Blood Brothers
S. A. Harazin

Delacorte Press
7/7/2007
Hardcover/224 pages
ISBN: 978-0-385-73364-9
Buy This Book
www.amazon.com

 

 

 

". . . an emotional tale of belonging, responsibility and consequences."

Blood Brothers by S. A. Harazin is an emotional tale of belonging, responsibility and consequences. And sadly, it tells its young readers that good intentions don’t guarantee a good outcome.

 

 

The story is told through the eyes and emotions of Clay Gardener, seventeen-year-old recent high school graduate, who dreams of being a doctor, but with mediocre grades and no money he works as an orderly at the local hospital.

One day, after watching a teenaged girl die in ER, he confronts his friend Joey about a girl Clay had been dating. He finds Joey spaced out and violent. Unable to control him, Clay calls 911 and Joey is taken to the hospital where he lapses into a coma.

Clay is portrayed as a suspect, a villain, and finally, just a boy losing his best friend. During the days Joey lies comatose Clay searches to find what happened to him and who gave him the drugs that are costing him his life. Along his journey he unexpectedly makes friends with Sheriff Baker and comes to grips with his past in order to face a future that is not a bleak as he thought.
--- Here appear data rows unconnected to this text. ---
(** ** React elements *)

Inductive element_type :=
| Tag (name : string)   (* a host element: [<article>], [<h3>], [<p>] *)
| Link                  (* [Link] of gatsby *)
| Image.                (* the default export of gatsby-image *)

Inductive prop_value :=
| PValue (v : value)          (* [name={expression}] *)
| PCss (styles : string).     (* [css={css`...`}] of @emotion/core *)

#[warnings="-register-all"]
Inductive node :=
| Element (type : element_type) (props : list (string * prop_value))
          (children : list node)
| Expr (v : value).           (* a [{expression}] child *)

Definition is_link (n : node) : bool :=
  match n with
  | Element Link _ _ => true
  | _ => false
  end.

(** Every [Link] element of a tree, in document order. *)
Fixpoint links (n : node) : list node :=
  match n with
  | Element _ _ children =>
      (if is_link n then [n] else []) ++ flat_map links children
  | Expr _ => []
  end.

Definition prop (name : string) (n : node) : option prop_value :=
  match n with
  | Element _ props _ => snd <$> List.find (fun p => String.eqb (fst p) name) props
  | Expr _ => None
  end.

Definition children_of (n : node) : list node :=
  match n with
  | Element _ _ children => children
  | Expr _ => []
  end.

(** ** The component: [src/components/post-preview.js] *)

Definition article_css : string :=
"
      border-bottom: 1px solid #ddd;
      margin-top: 0.75rem;
      padding-bottom: 1rem;
      :first-of-type {
        margin-top: 1rem;
      }
    ".

Definition link_css : string :=
"
        margin: 1rem 1rem 0 0;
        width: 100px;
      ".

(** [const PostPreview = ({ post }) => ( <article ...> ... </article> )].
    The attribute and child expressions are evaluated in source order. *)
Definition PostPreview (props : value) : M node :=
  do post <- props.["post"];
  do slug1 <- post.["slug"];
  do title1 <- post.["title"];
  do image <- post.["image"];
  do sharp <- image.["sharp"];
  do fluid <- sharp.["fluid"];
  do slug2 <- post.["slug"];
  do title2 <- post.["title"];
  do excerpt <- post.["excerpt"];
  ret (Element (Tag "article") [("css", PCss article_css)]
        [ Element Link [("to", PValue slug1); ("css", PCss link_css)]
            [ Element Image [("alt", PValue title1); ("fluid", PValue fluid)] [] ];
          Element (Tag "h3") []
            [ Element Link [("to", PValue slug2)] [ Expr title2 ] ];
          Element (Tag "p") [] [ Expr excerpt ] ]).
(** The statements the program runs with [db.run]. *)
Inductive RunStmt :=
| CreateTableIfNotExists
    (* CREATE TABLE IF NOT EXISTS messages (id INTEGER PRIMARY KEY, content TEXT NOT NULL) *)
| Insert (id : Z) (content : jsstring)
    (* INSERT INTO messages (id, content) VALUES (?, ?) *)
| InsertOrReplace (id : Z) (content : jsstring).
    (* INSERT OR REPLACE INTO messages (id, content) VALUES (?, ?) *)

(** The statements the program runs with [db.get]. *)
Inductive GetStmt :=
| SelectCount                       (* SELECT COUNT( * ) as count FROM messages *)
| SelectContentWhereId (id : Z).    (* SELECT content FROM messages WHERE id = 1 *)

Inductive Stmt :=
| Open                              (* new sqlite3.Database(DB_PATH, cb) *)
| Run (q : RunStmt)
| Get (q : GetStmt).

(** The database file and what was asked of it. *)
Record World := mkWorld {
  medium : option (gmap Z jsstring);   (* the rows of [messages]; None: no table *)
  issued : list Stmt                   (* statements handed to the driver, oldest first *)
}.

(** An empty /tmp: no database file, nothing asked yet. *)
Definition fresh : World := {| medium := None; issued := [] |}.

(** Computations over the database. *)
Definition DB (A : Type) : Type := World -> A * World.

Definition ret {A} (a : A) : DB A := fun w => (a, w).

Definition bind {A B} (m : DB A) (k : A -> DB B) : DB B :=
  fun w => let (a, w') := m w in k a w'.

Definition NO_SUCH_TABLE : jsstring := lit "SQLITE_ERROR: no such table: messages".
Definition UNIQUE_FAILED : jsstring :=
  lit "SQLITE_CONSTRAINT: UNIQUE constraint failed: messages.id".

(** The effect of a [db.run] statement on the table: the new medium, or
    the error SQLite raises.  A string bound to a [?] is handed to SQLite
    as UTF-8 text, so the row holds [toWellFormed] of it. *)
Definition run_effect (q : RunStmt) (m : option (gmap Z jsstring))
  : jsstring + option (gmap Z jsstring) :=
  match q, m with
  | CreateTableIfNotExists, None => inr (Some ∅)
  | CreateTableIfNotExists, Some t => inr (Some t)
  | Insert id c, Some t =>
      match t !! id with
      | Some _ => inl UNIQUE_FAILED
      | None => inr (Some (<[id := toWellFormed c]> t))
      end
  | InsertOrReplace id c, Some t => inr (Some (<[id := toWellFormed c]> t))
  | Insert _ _, None => inl NO_SUCH_TABLE
  | InsertOrReplace _ _, None => inl NO_SUCH_TABLE
  end.

(** [new sqlite3.Database(path, cb)]: [cb] receives [err] or null. *)
Definition db_open (f : Fault) : DB (option jsstring) :=
  fun w => (f, {| medium := medium w; issued := issued w ++ [Open] |}).

(** [db.run(sql, params, cb)]: [cb] receives [err] or null. *)
Definition db_run (q : RunStmt) (f : Fault) : DB (option jsstring) :=
  fun w =>
    let w1 := {| medium := medium w; issued := issued w ++ [Run q] |} in
    match f with
    | Some msg => (Some msg, w1)
    | None =>
        match run_effect q (medium w) with
        | inl msg => (Some msg, w1)
        | inr m' => (None, {| medium := m'; issued := issued w1 |})
        end
    end.

(** [db.get("SELECT COUNT( * ) as count FROM messages", cb)]: [cb] receives
    [err], or the row, of which the program reads [row.count]. *)
Definition db_get_count (f : Fault) : DB (jsstring + Z) :=
  fun w =>
    let w1 := {| medium := medium w; issued := issued w ++ [Get SelectCount] |} in
    match f with
    | Some msg => (inl msg, w1)
    | None =>
        match medium w with
        | None => (inl NO_SUCH_TABLE, w1)
        | Some t => (inr (Z.of_nat (size t)), w1)
        end
    end.

(** [db.get("SELECT content FROM messages WHERE id = 1", cb)]: [cb]
    receives [err], or the first row ([undefined] when there is none), of
    which the program reads [row.content]. *)
Definition db_get_content (id : Z) (f : Fault) : DB (jsstring + option jsstring) :=
  fun w =>
    let w1 := {| medium := medium w;
                 issued := issued w ++ [Get (SelectContentWhereId id)] |} in
    match f with
    | Some msg => (inl msg, w1)
    | None =>
        match medium w with
        | None => (inl NO_SUCH_TABLE, w1)
        | Some t => (inr (t !! id), w1)
        end
    end.

End Sqlite.
Import Sqlite.

Notation "'let*' x ':=' m 'in' k" := (bind m (fun x => k))
  (at level 10, x name, m at level 100, k at level 200).

(** ** The server: netlify/functions/server.js *)

Module Server.

(** The state of [dbInitializationPromise] once it has settled: fulfilled,
    or rejected with an [Error] of the given message. *)
Inductive Promise :=
| Resolved
| Rejected (message : jsstring).

(** What the medium does to the four database calls of [initializeDb]. *)
Record InitFaults := mkInitFaults {
  f_open : Fault;
  f_create : Fault;
  f_count : Fault;
  f_insert : Fault
}.

Definition no_faults : InitFaults :=
  {| f_open := None; f_create := None; f_count := None; f_insert := None |}.

Definition DEFAULT_MESSAGE : jsstring := lit "Hello Full Stack World!".

(** [initializeDb()]: connect, create the table if it does not exist,
    insert the default message if the table is empty. *)
Definition initializeDb (f : InitFaults) : DB Promise :=
  let* err := db_open (f_open f) in
  match err with
  | Some msg => ret (Rejected (lit "Failed to open database: " ++ msg))
  | None =>
    let* err := db_run CreateTableIfNotExists (f_create f) in
    match err with
    | Some msg => ret (Rejected (lit "Failed to create table: " ++ msg))
    | None =>
      let* row := db_get_count (f_count f) in
      match row with
      | inl msg => ret (Rejected (lit "Failed to check message count: " ++ msg))
      | inr count =>
        if count =? 0 then
          let* err := db_run (Insert 1 DEFAULT_MESSAGE) (f_insert f) in
          match err with
          | Some msg =>
              ret (Rejected (lit "Failed to insert default message: " ++ msg))
          | None => ret Resolved
          end
        else ret Resolved
      end
    end
  end.

Inductive Method := GET | POST.

(** A request as the routes of [/api/message] receive it, once
    [express.json()] and the router have let it through ([Express.express]
    below): its method and the own properties of [req.body] (none when no
    JSON body was sent; an array body has no property [newMessage]
    either). *)
Record Request := mkRequest {
  method : Method;
  body : Props
}.

(** [res.status(code).json(obj)] *)
Record Response := mkResponse {
  status : Z;
  json : Props
}.

(** The string a value of type string holds ([newMessage.trim()] is only
    evaluated behind the [typeof] test). *)
Definition as_string (v : JsValue) : jsstring :=
  match v with
  | JString s => s
  | _ => []
  end.

(** [app.get('/api/message', ...)] *)
Definition get_message (init : Promise) (req : Request) (f : Fault) : DB Response :=
  match init with                                   (* await dbInitializationPromise *)
  | Rejected message =>                             (* catch (error) *)
      ret {| status := 500;
             json := [(lit "error", JString (lit "Failed to retrieve message"));
                      (lit "details", JString message)] |}
  | Resolved =>
      let* res := db_get_content 1 f in
      match res with
      | inl message =>
          ret {| status := 500;
                 json := [(lit "error", JString (lit "Failed to retrieve message"));
                          (lit "details", JString message)] |}
      | inr (Some content) =>
          ret {| status := 200;
                 json := [(lit "message", JString content)] |}
      | inr None =>
          ret {| status := 404;
                 json := [(lit "error", JString (lit "Message not found"));
                          (lit "details", JString (lit
  "No message found with ID 1. Database might be uninitialized or corrupted."))] |}
      end
  end.

(** [app.post('/api/message', ...)] *)
Definition post_message (init : Promise) (req : Request) (f : Fault) : DB Response :=
  match init with                                   (* await dbInitializationPromise *)
  | Rejected message =>                             (* catch (error) *)
      ret {| status := 500;
             json := [(lit "error", JString (lit "Failed to update message"));
                      (lit "details", JString message)] |}
  | Resolved =>
      let newMessage := get_prop (lit "newMessage") (body req) in
      if negb (String.eqb (js_typeof newMessage) "string")
         || (js_length (trim (as_string newMessage)) =? 0)
      then
        ret {| status := 400;
               json := [(lit "error", JString (lit "Bad Request"));
                        (lit "details", JString (lit
  "newMessage is required and must be a non-empty string."))] |}
      else
        let* err := db_run (InsertOrReplace 1 (trim (as_string newMessage))) f in
        match err with
        | Some message =>
            ret {| status := 500;
                   json := [(lit "error", JString (lit "Failed to update message"));
                            (lit "details", JString message)] |}
        | None =>
            ret {| status := 200;
                   json := [(lit "status", JString (lit "success"));
                            (lit "message", JString (lit "Message updated successfully"));
                            (lit "updatedMessage",
                             JString (trim (as_string newMessage)))] |}
        end
  end.

(** The two routes of the application, for a request that reached them
    (the middleware in front of them is [Express.express]). *)
Definition app (init : Promise) (req : Request) (f : Fault) : DB Response :=
  match method req with
  | GET => get_message init req f
  | POST => post_message init req f
  end.

(** How an invocation of the exported handler ends: its promise is
    fulfilled with the application's response, or rejected. *)
Inductive Outcome :=
| Responded (r : Response)
| Thrown (message : jsstring).

(** [module.exports.handler] on an event the application routes to
    [/api/message] (any event: [Express.exported_handler]): await the
    initialization, then pass the event to the wrapped application. *)
Definition handler (init : Promise) (req : Request) (f : Fault) : DB Outcome :=
  match init with                                   (* await dbInitializationPromise *)
  | Rejected message => ret (Thrown message)
  | Resolved =>
      let* r := app init req f in
      ret (Responded r)
  end.

(** A loaded module: the settled initialization promise and the database
    it works on.  A process with a rejected promise is one that was still
    alive to serve: when the promise rejects while no invocation awaits
    it, Node ends the process on the unhandled rejection, and the next
    event is served by a module loaded anew over the same file ([load],
    [reach_reload]). *)
Record Process := mkProcess {
  dbInitializationPromise : Promise;
  world : World
}.

(** Loading the module over a database: [initializeDb()] runs once. *)
Definition load (f : InitFaults) (w : World) : Process :=
  let (p, w') := initializeDb f w in
  {| dbInitializationPromise := p; world := w' |}.

(** One invocation of the exported handler. *)
Definition invoke (p : Process) (req : Request) (f : Fault) : Outcome * Process :=
  let (o, w') := handler (dbInitializationPromise p) req f (world p) in
  (o, {| dbInitializationPromise := dbInitializationPromise p; world := w' |}).

(** The processes the program can be in: the module is loaded over an
    empty /tmp or over the file an earlier process left behind, and then
    serves requests; the medium may fail any database call. *)
Inductive reachable : Process -> Prop :=
| reach_load f :
    reachable (load f fresh)
| reach_reload f p :
    reachable p -> reachable (load f (world p))
| reach_invoke p req f :
    reachable p -> reachable (snd (invoke p req f)).

End Server.
Import Server.

(** ** The application in front of the routes *)

Module Express.

(** The body of a request as [express.json()] finds it. *)
Inductive Payload :=
| NoJsonBody
    (* no body, or a content type that is not JSON: the parser passes and
       req.body is the empty object *)
| UnsupportedBody
    (* a JSON body in a charset or content encoding the parser refuses *)
| JsonBody (bytes : Z) (parsed : option Props).
    (* a JSON text of [bytes] bytes (once inflated) and what the strict
       parser makes of it: the properties of the object it denotes, or
       None when the text is not a JSON object or array *)

(** The event handed to the exported handler, as far as the application
    looks at it.  The methods are those of the two routes; HEAD, OPTIONS
    and the other methods are left out. *)
Record Event := mkEvent {
  httpMethod : Method;
  path : jsstring;          (* the path of the URL, without the query *)
  payload : Payload
}.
Author Harazin’s style leans heavily upon introspection, but never so much so that the reader is bored. Sufficient dialogue offsets Clay’s soul searching. The story encompasses only a few days, but the author uses flashbacks to establish Joey and Clay’s relationship and their long ago pact of “blood brothers.” The language is spare which adds to the feeling of immediacy in the pacing.

Hooking the reader on the emotions of his characters, Harazin attempts to give teenagers a “wake up call” about the dangers of drug use. At the end of the book, Harazin offers a section on where to get further information on drug abuse and related topics.